On Wed, May 16, 2018 at 11:27 AM, Manuel Jacob <me at manueljacob.de>
wrote:
> On 2018-05-16 00:34, Sanjay Patel via llvm-dev wrote:
>
>> Vectorization goes overboard because the throughput cost model used by
the
>> vectorizers doesn't match the 6 IR instructions that correspond to
1 x86
>> rotate instruction. Instead, we have:
>>
>> [...]
>>
>> The broken cost model also affects unrolling and inlining. Size costs
are
>> overestimated for a target that has a rotate instruction.
>> This cost problem isn't limited to rotate patterns (it's come
up in the
>> context of min/max/abs/fma too). But it would be simpler if we had a
>> rotate
>> intrinsic, and the 6-to-1 margin is the biggest I've seen.
>>
>
> Given that this is a general problem that occurs with other instruction
> sequences as well, wouldn't it make more sense to make the cost model
> handle more than one instruction, as suggested in PR31274 [1]?
>
> [1] https://bugs.llvm.org/show_bug.cgi?id=31274
>
>
Yes, I think everyone agrees that we need to improve the cost model
interface. Note that there's a proposal for review for the 1 IR -> many
machine ops variant of this question:
https://reviews.llvm.org/D46276
> In all these cases (rotate, min, max, abs, fma, add-with-overflow, and
> probably many more) there's a tradeoff between elaborating them as
simpler
> IR instructions and modelling them as its own instruction / intrinsic. A
> big disadvantage of introducing new instructions / intrinsics is that all
> optimizations have to be told about this, increasing the compiler code base
> and maintainability burden. On the other hand, too few instructions can
> make optimization difficult as well (in theory, one instruction like
> "subtract and branch if not equal to zero" could emulate all the
others,
> but this wouldn't be very helpful for optimization). Since you put a
lot
> of thought into how to canonicalize IR, can you eleborate more on this
> tradeoff? Can we find a set of criteria to determine whether an
> instruction pattern should get an intrinsic or not?

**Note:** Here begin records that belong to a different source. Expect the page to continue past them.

(** Runs each part of a call once: the part is run to its result, and the
    result decides how the call goes on.  Where the facts do not decide, the
    rest of the call is left as it is. *)
Ltac run3 :=
  run_pre;
  lazymatch goal with
  | |- (?m ≫= ?k) ?w = _ =>
      let H := fresh "Hpart" in
      eassert (m w = _) as H by run3;
      lazymatch type of H with
      | _ = (Return ?a, ?w1) =>
          eapply (run_bind m k w a w1); [exact H|]; clear H; run3
      | _ = (Throw ?e, ?w1) => exact (run_bind_throw m k w e w1 H)
      | _ => clear H; stop
      end
  | |- try_catch (?m ≫= ?k) ?h ?w = _ =>
      let H := fresh "Hpart" in
      eassert (m w = _) as H by run3;
      lazymatch type of H with
      | _ = (Return ?a, ?w1) =>
          eapply (run_try_bind m k h w a w1); [exact H|]; clear H; run3
      | _ = (Throw ?e, ?w1) =>
          eapply (run_try_bind_throw m k h w e w1); [exact H|]; clear H; run3
      | _ => clear H; stop
      end
  | |- try_catch ?m ?h ?w = _ =>
      let H := fresh "Hpart" in
      eassert (m w = _) as H by run3;
      lazymatch type of H with
      | _ = (Return ?a, ?w1) => exact (run_try m h w a w1 H)
      | _ = (Throw ?e, ?w1) =>
          eapply (run_catch m h w e w1); [exact H|]; clear H; run3
      | _ => clear H; stop
      end
  | |- try_finally ?m ?final ?w = _ =>
      first
        [ let H := fresh "Hpart" in
          eassert (m w = _) as H by run3;
          lazymatch type of H with
          | _ = (?r, ?w1) =>
              eapply (run_finally m final w r w1); [exact H|]; clear H;
              solve [run3]
          end
        | stop ]
  | |- renderTickets _ _ = _ => first [eapply renderTickets_run; lookup | stop]
  | |- renderPagination _ _ = _ =>
      first [eapply renderPagination_run; lookup | stop]
  | |- renderChatMessages (MessagesBody _) _ = _ =>
      first [eapply renderChatMessages_run; lookup | stop]
  | |- showNotification _ _ _ = _ =>
      first [eapply showNotification_run; lookup | stop]
  | |- element _ _ = _ =>
      first [ eapply run_element; lookup
            | eapply run_element_none; lookups; assumption
            | stop ]
  | |- update _ _ _ = _ =>
      first [ eapply update_run; lookup
            | eapply update_run_none; lookups; assumption
            | stop ]
  | |- authorizedFetch _ _ _ = _ =>
      first [ eapply authorizedFetch_ok_at;
              [sent_solve|eassumption
              |first [assumption|apply ok_not_401; assumption]]
            | eapply authorizedFetch_401_at; [sent_solve|eassumption|assumption]
            | eapply authorizedFetch_rejected_at; [sent_solve|eassumption]
            | stop ]
  | |- throw ?e ?w = _ => exact (eq_refl (Throw e, w))
  | |- detached ?m ?w = _ => exact (eq_refl (Return tt, (m w).2))
  | |- await_both _ _ _ = _ => stop
  | |- mret ?a ?w = _ => exact (eq_refl (Return a, w))
  | |- gets ?f ?w = _ => exact (eq_refl (Return (f w), w))
  | |- modify ?f ?w = _ => exact (eq_refl (Return tt, f w))
  | |- (if decide ?P then _ else _) _ = _ =>
      first [ first [rewrite (decide_True (P:=P)) by done
                    |rewrite (decide_False (P:=P)) by done]; run3
            | stop ]
  | |- (if _ then _ else _) _ = _ => stop
  | |- (match _ with _ => _ end) _ = _ => stop
  | |- ?call = _ =>
      let f := head_of call in
      first [progress (unfold f; cbv zeta); run3 | stop]
  end.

I don't have formal criteria for this. Someone more knowledgeable may give
us an answer.
An informal metric might be: if the operation is supported as a primitive
op or built-in in source languages and it is supported as a single target
instruction, can we guarantee that 1-to-1 translation through optimization?
We are failing that test in the loop-invariant C example presented here.
We're also failing that test when operands have different sizes. Rotate
goes in, logic and shifts come out.
We even failed that test for an even more basic case before this fix:
https://reviews.llvm.org/D46656
We may still be failing the basic case for other source languages/flavors
because encoding this operation in existing IR ops isn't obvious?
Another informal measure is: how do programmers express this operation
without a builtin? If they're resorting to inline asm, that's a strong
sign
that the compiler needs an intrinsic.
Another metric could be: what is the probability that the optimizer can
improve the codegen if the operation is broken down into multiple IR
instructions?
As noted here, it's unlikely for rotate. If it is possible, then adding
folds to instcombine for this intrinsic isn't hard. Are any other passes
affected?
For reference, these are the current target-independent bit-manipulation
intrinsics - bswap, bitreverse, ctpop, ctlz, cttz:
http://llvm.org/docs/LangRef.html#bit-manipulation-intrinsics
The LLVM cost for the proposed rotate intrinsic should be in the same range
as those? Note that we would not just be adding code to support an
intrinsic. There are already ~200 lines of DAG matching code for rotate, so
we already have a cost for trying to get this optimized. We can remove that
after adding canonicalization to the intrinsic in IR.